_BRIEF_
Return exactly the lines of the records below, starting at the line that contains "None => EmptyString" and ending at the line that contains "(** [s.toLowerCase()] on ASCII strings. *)", with both of those lines kept.

Collected data entries:

--- START ---

(** * Deal tracking in bbov3.js: auction, tricks, undo and double dummy checks

    A shallow embedding of the deal state machine of the BBO Helper content
    script (bbov3.js): [auctionContract], [trickcard], [undo], the
    [processWebsocket] branches that feed them, the validation done by
    [showDoubleDummy] before a double dummy table is rendered with the
    attempts of [historyDDcallback] around it, and the packing of the action
    times in [saveDealTiming].

    Conventions of the embedding.
    - The global [app] object is the record [App]; a handler is a function
      from [App] to a completion (normal, or a thrown exception) and the
      [App] left behind.  JavaScript keeps every mutation made before an
      exception is thrown, and so do the functions below.
    - [undefined] is [None]; a JavaScript number that can be [NaN] is
      [JS.num]; array indices that can leave the array are [Z].
    - Calls and cards are ASCII strings, as on the wire: ["p"], ["d"], ["r"],
      ["1N"], ["SK"].
    - Time stamps are kept as integers, whole milliseconds; only the
      packing of [saveDealTiming] depends on their arithmetic.
    - Console output, the socket to the Python bot, the DOM clocks and local
      storage are effects outside [App] and are not modelled; what the
      handlers compute for them (the packed action times, the bidder and the
      player of an event) is given by functions of its own.  The functions
      behind these effects ([playclock], [auctionclock], [saveCardSize],
      [dealCleanup], [sendCardToPython], [sendGameEvent],
      [browser.storage.local.set]) and the helpers kept
      in other files ([linhand2dothand], [linboard2dotboard], [bsolDealerVul],
      [doubledummy]) are taken to return.  [app.play], which [saveDealPlay]
      writes, is not part of [App].
    - An exception is what the code's own expressions raise: reading a
      property of [undefined] ([app.deal], [app.trick], [app.table],
      [app.deal.d], [app.deal.tricks], an array element that is not there)
      and [array.length = -1].
    - [app.table] is [undefined] until a [<sc_table_node>] arrives, which is
      not among the messages modelled: a table is [None] or the attributes of
      that message.  [app.table.players] is set together with [app.table]
      and is not kept in the record.
    - Whether the preference [pref.appDoubleDummyMode] is 'always' is read
      when a [<sc_deal>] arrives and is carried with that message. *)

From Stdlib Require Import ZArith Lia String Ascii Bool.
From stdpp Require Import base tactics option list.

Local Open Scope string_scope.
Local Open Scope Z_scope.
Local Open Scope list_scope.

(** ** JavaScript primitives used by the source *)

Module JS.

Inductive exn := TypeError | RangeError.

Inductive completion := Normal | Throw (e : exn).

(** A number that may be [NaN]. *)
Inductive num := Num (z : Z) | NaN.

Definition add (a b : num) : num :=
  match a, b with
  | Num x, Num y => Num (x + y)
  | _, _ => NaN
  end.

Definition sub (a b : num) : num :=
  match a, b with
  | Num x, Num y => Num (x - y)
  | _, _ => NaN
  end.

(** [a % m] for a non-zero integer [m]: the sign follows the dividend. *)
Definition rem (a : num) (m : Z) : num :=
  match a with
  | Num x => Num (Z.rem x m)
  | NaN => NaN
  end.

(** [undefined + 1] and the like: [undefined] converts to [NaN]. *)
Definition of_option (o : option Z) : num :=
  match o with
  | Some z => Num z
  | None => NaN
  end.

(** [a !== b] on numbers: [NaN] differs from everything. *)
Definition strict_ne (a b : num) : bool :=
  match a, b with
  | Num x, Num y => negb (x =? y)
  | _, _ => true
  end.

(** [s.charAt(n)]: the empty string when [n] is out of range. *)
Definition charAt (s : string) (n : nat) : string :=
  match String.get n s with
  | Some c => String c EmptyString
  | None => EmptyString
  end.

(** [s.indexOf(t)]: [-1] when [t] does not occur in [s]. *)
Definition indexOf (s t : string) : Z :=
  match String.index 0 t s with
  | Some n => Z.of_nat n
  | None => -1
  end.

(** [a[i]] for an array [a]: [undefined] outside the array. *)
Definition at_ {A : Type} (a : list A) (i : Z) : option A :=
  if i <? 0 then None else a !! Z.to_nat i.

(** [a[i] === v] for an array of strings. *)
Definition at_is (a : list string) (i : Z) (v : string) : bool :=
  match at_ a i with
  | Some c => String.eqb c v
  | None => false
  end.

(** [x === y] where [y] may be [undefined]. *)
Definition eq_opt (x : string) (y : option string) : bool :=
  match y with
  | Some v => String.eqb x v
  | None => false
  end.

Definition lower_ascii (c : ascii) : ascii :=
  let n := nat_of_ascii c in
  if ((65 <=? n)%nat && (n <=? 90)%nat)%bool then ascii_of_nat (n + 32) else c.

(** [s.toLowerCase()] on ASCII strings. *)
Fixpoint toLowerCase (s : string) : string :=
  match s with
  | EmptyString => EmptyString
  | String c s' => String (lower_ascii c) (toLowerCase s')
  end.

End JS.

(** ** The [app] object *)

(** [app.trick] and the elements of [app.deal.tricks]. *)
Record Trick := mkTrick {
  leader : JS.num;
  cards : list string
}.

(** [app.deal]: the attributes of the [<sc_deal>] message that the code
    reads, and the fields the handlers add. *)
Record Deal := mkDeal {
  board : string;
  table_id : string;
  dealer : string;
  south : string;
  west : string;
  north : string;
  east : string;
  blast1_complete : bool;
  blast2_complete : bool;
  seenOpeningLead : bool;
  lastActionTime : Z;
  actionTime : list Z;
  auction : list string;
  play : list string;
  amDummy : bool;
  reseating : bool;
  type1DealRepeat : bool;
  contract : option string;
  denom : option string;
  declarer : option Z;
  tricks : option (list Trick);
  (** [app.deal.timingSaved], set by [saveDealTiming] *)
  timingSaved : bool;
  (** [app.deal.d !== undefined]: the deal was handed to the double dummy
      solver when it arrived *)
  d_defined : bool
}.

(** The two attributes of [app.table] that the deal handlers read. *)
Record Table := mkTable {
  style : string;
  type : string
}.

Record App := mkApp {
  deal : option Deal;
  trick : option Trick;
  table : option Table
}.

Definition set_seenOpeningLead (v : bool) (d : Deal) : Deal :=
  mkDeal (board d) (table_id d) (dealer d) (south d) (west d) (north d) (east d)
    (blast1_complete d) (blast2_complete d) v (lastActionTime d)
    (actionTime d) (auction d) (play d) (amDummy d) (reseating d)
    (type1DealRepeat d) (contract d) (denom d) (declarer d) (tricks d) (timingSaved d) (d_defined d).

Definition set_lastActionTime (v : Z) (d : Deal) : Deal :=
  mkDeal (board d) (table_id d) (dealer d) (south d) (west d) (north d) (east d)
    (blast1_complete d) (blast2_complete d) (seenOpeningLead d) v
    (actionTime d) (auction d) (play d) (amDummy d) (reseating d)
    (type1DealRepeat d) (contract d) (denom d) (declarer d) (tricks d) (timingSaved d) (d_defined d).

Definition set_actionTime (v : list Z) (d : Deal) : Deal :=
  mkDeal (board d) (table_id d) (dealer d) (south d) (west d) (north d) (east d)
    (blast1_complete d) (blast2_complete d) (seenOpeningLead d) (lastActionTime d)
    v (auction d) (play d) (amDummy d) (reseating d)
    (type1DealRepeat d) (contract d) (denom d) (declarer d) (tricks d) (timingSaved d) (d_defined d).

Definition set_auction (v : list string) (d : Deal) : Deal :=
  mkDeal (board d) (table_id d) (dealer d) (south d) (west d) (north d) (east d)
    (blast1_complete d) (blast2_complete d) (seenOpeningLead d) (lastActionTime d)
    (actionTime d) v (play d) (amDummy d) (reseating d)
    (type1DealRepeat d) (contract d) (denom d) (declarer d) (tricks d) (timingSaved d) (d_defined d).

Definition set_play (v : list string) (d : Deal) : Deal :=
  mkDeal (board d) (table_id d) (dealer d) (south d) (west d) (north d) (east d)
    (blast1_complete d) (blast2_complete d) (seenOpeningLead d) (lastActionTime d)
    (actionTime d) (auction d) v (amDummy d) (reseating d)
    (type1DealRepeat d) (contract d) (denom d) (declarer d) (tricks d) (timingSaved d) (d_defined d).

Definition set_amDummy (v : bool) (d : Deal) : Deal :=
  mkDeal (board d) (table_id d) (dealer d) (south d) (west d) (north d) (east d)
    (blast1_complete d) (blast2_complete d) (seenOpeningLead d) (lastActionTime d)
    (actionTime d) (auction d) (play d) v (reseating d)
    (type1DealRepeat d) (contract d) (denom d) (declarer d) (tricks d) (timingSaved d) (d_defined d).

Definition set_contract (v : option string) (d : Deal) : Deal :=
  mkDeal (board d) (table_id d) (dealer d) (south d) (west d) (north d) (east d)
    (blast1_complete d) (blast2_complete d) (seenOpeningLead d) (lastActionTime d)
    (actionTime d) (auction d) (play d) (amDummy d) (reseating d)
    (type1DealRepeat d) v (denom d) (declarer d) (tricks d) (timingSaved d) (d_defined d).

Definition set_denom (v : option string) (d : Deal) : Deal :=
  mkDeal (board d) (table_id d) (dealer d) (south d) (west d) (north d) (east d)
    (blast1_complete d) (blast2_complete d) (seenOpeningLead d) (lastActionTime d)
    (actionTime d) (auction d) (play d) (amDummy d) (reseating d)
    (type1DealRepeat d) (contract d) v (declarer d) (tricks d) (timingSaved d) (d_defined d).

Definition set_declarer (v : option Z) (d : Deal) : Deal :=
  mkDeal (board d) (table_id d) (dealer d) (south d) (west d) (north d) (east d)
    (blast1_complete d) (blast2_complete d) (seenOpeningLead d) (lastActionTime d)
    (actionTime d) (auction d) (play d) (amDummy d) (reseating d)
    (type1DealRepeat d) (contract d) (denom d) v (tricks d) (timingSaved d) (d_defined d).

Definition set_tricks (v : option (list Trick)) (d : Deal) : Deal :=
  mkDeal (board d) (table_id d) (dealer d) (south d) (west d) (north d) (east d)
    (blast1_complete d) (blast2_complete d) (seenOpeningLead d) (lastActionTime d)
    (actionTime d) (auction d) (play d) (amDummy d) (reseating d)
    (type1DealRepeat d) (contract d) (denom d) (declarer d) v (timingSaved d) (d_defined d).

Definition set_timingSaved (v : bool) (d : Deal) : Deal :=
  mkDeal (board d) (table_id d) (dealer d) (south d) (west d) (north d) (east d)
    (blast1_complete d) (blast2_complete d) (seenOpeningLead d) (lastActionTime d)
    (actionTime d) (auction d) (play d) (amDummy d) (reseating d)
    (type1DealRepeat d) (contract d) (denom d) (declarer d) (tricks d) v (d_defined d).

Definition set_deal (v : option Deal) (a : App) : App :=
  mkApp v (trick a) (table a).

Definition set_trick (v : option Trick) (a : App) : App :=
  mkApp (deal a) v (table a).

(** ** [auctionContract] *)

(** The guard of [auctionContract]:
    [ncalls < 4 || au[ncalls-1] !== 'p' || au[ncalls-2] !== 'p' || au[ncalls-3] !== 'p']. *)
Definition auction_incomplete (au : list string) : bool :=
  let ncalls := Z.of_nat (length au) in
  (ncalls <? 4) || negb (JS.at_is au (ncalls - 1) "p")
  || negb (JS.at_is au (ncalls - 2) "p") || negb (JS.at_is au (ncalls - 3) "p").

(** The completion predicate the resolver uses: the guard does not fire. *)
Definition auction_complete (au : list string) : bool :=
  negb (auction_incomplete au).

(** [for (i1=ncalls-4; i1>=0; i1--) { if (au[i1].length === 2) { break; } }]
    with [k = i1 + 1] indices still to visit; the value is [i1] after the
    loop. *)
Fixpoint contract_ix (au : list string) (k : nat) : JS.completion * Z :=
  match k with
  | O => (JS.Normal, -1)
  | S k' =>
      match au !! k' with
      | None => (JS.Throw JS.TypeError, Z.of_nat k')
      | Some c =>
          if (String.length c =? 2)%nat then (JS.Normal, Z.of_nat k')
          else contract_ix au k'
      end
  end.

(** [for (i2 = ...; i2<ncalls-4; i2+=2) { if (au[i2].charAt(1) === app.deal.denom) { break; } }]
    from the current [i2], with [trips] iterations left before [i2] reaches
    the bound; the value is [i2] after the loop. *)
Fixpoint declarer_ix (au : list string) (dn : option string) (i2 : Z) (trips : nat)
  : JS.completion * Z :=
  match trips with
  | O => (JS.Normal, i2)
  | S t =>
      match JS.at_ au i2 with
      | None => (JS.Throw JS.TypeError, i2)
      | Some c =>
          if JS.eq_opt (JS.charAt c 1) dn then (JS.Normal, i2)
          else declarer_ix au dn (i2 + 2) t
      end
  end.

(** Number of iterations of [for (i = from; i < bound; i += 2)]. *)
Definition trips2 (from bound : Z) : nat :=
  Z.to_nat ((bound - from + 1) / 2).

Definition seatorder : string := "swne".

--- END ---

_SOLUTION FOR THIS PROBLEM_
  | None => EmptyString
  end.

(** [s.indexOf(t)]: [-1] when [t] does not occur in [s]. *)
Definition indexOf (s t : string) : Z :=
  match String.index 0 t s with
  | Some n => Z.of_nat n
  | None => -1
  end.

(** [a[i]] for an array [a]: [undefined] outside the array. *)
Definition at_ {A : Type} (a : list A) (i : Z) : option A :=
  if i <? 0 then None else a !! Z.to_nat i.

(** [a[i] === v] for an array of strings. *)
Definition at_is (a : list string) (i : Z) (v : string) : bool :=
  match at_ a i with
  | Some c => String.eqb c v
  | None => false
  end.

(** [x === y] where [y] may be [undefined]. *)
Definition eq_opt (x : string) (y : option string) : bool :=
  match y with
  | Some v => String.eqb x v
  | None => false
  end.

Definition lower_ascii (c : ascii) : ascii :=
  let n := nat_of_ascii c in
  if ((65 <=? n)%nat && (n <=? 90)%nat)%bool then ascii_of_nat (n + 32) else c.

(** [s.toLowerCase()] on ASCII strings. *)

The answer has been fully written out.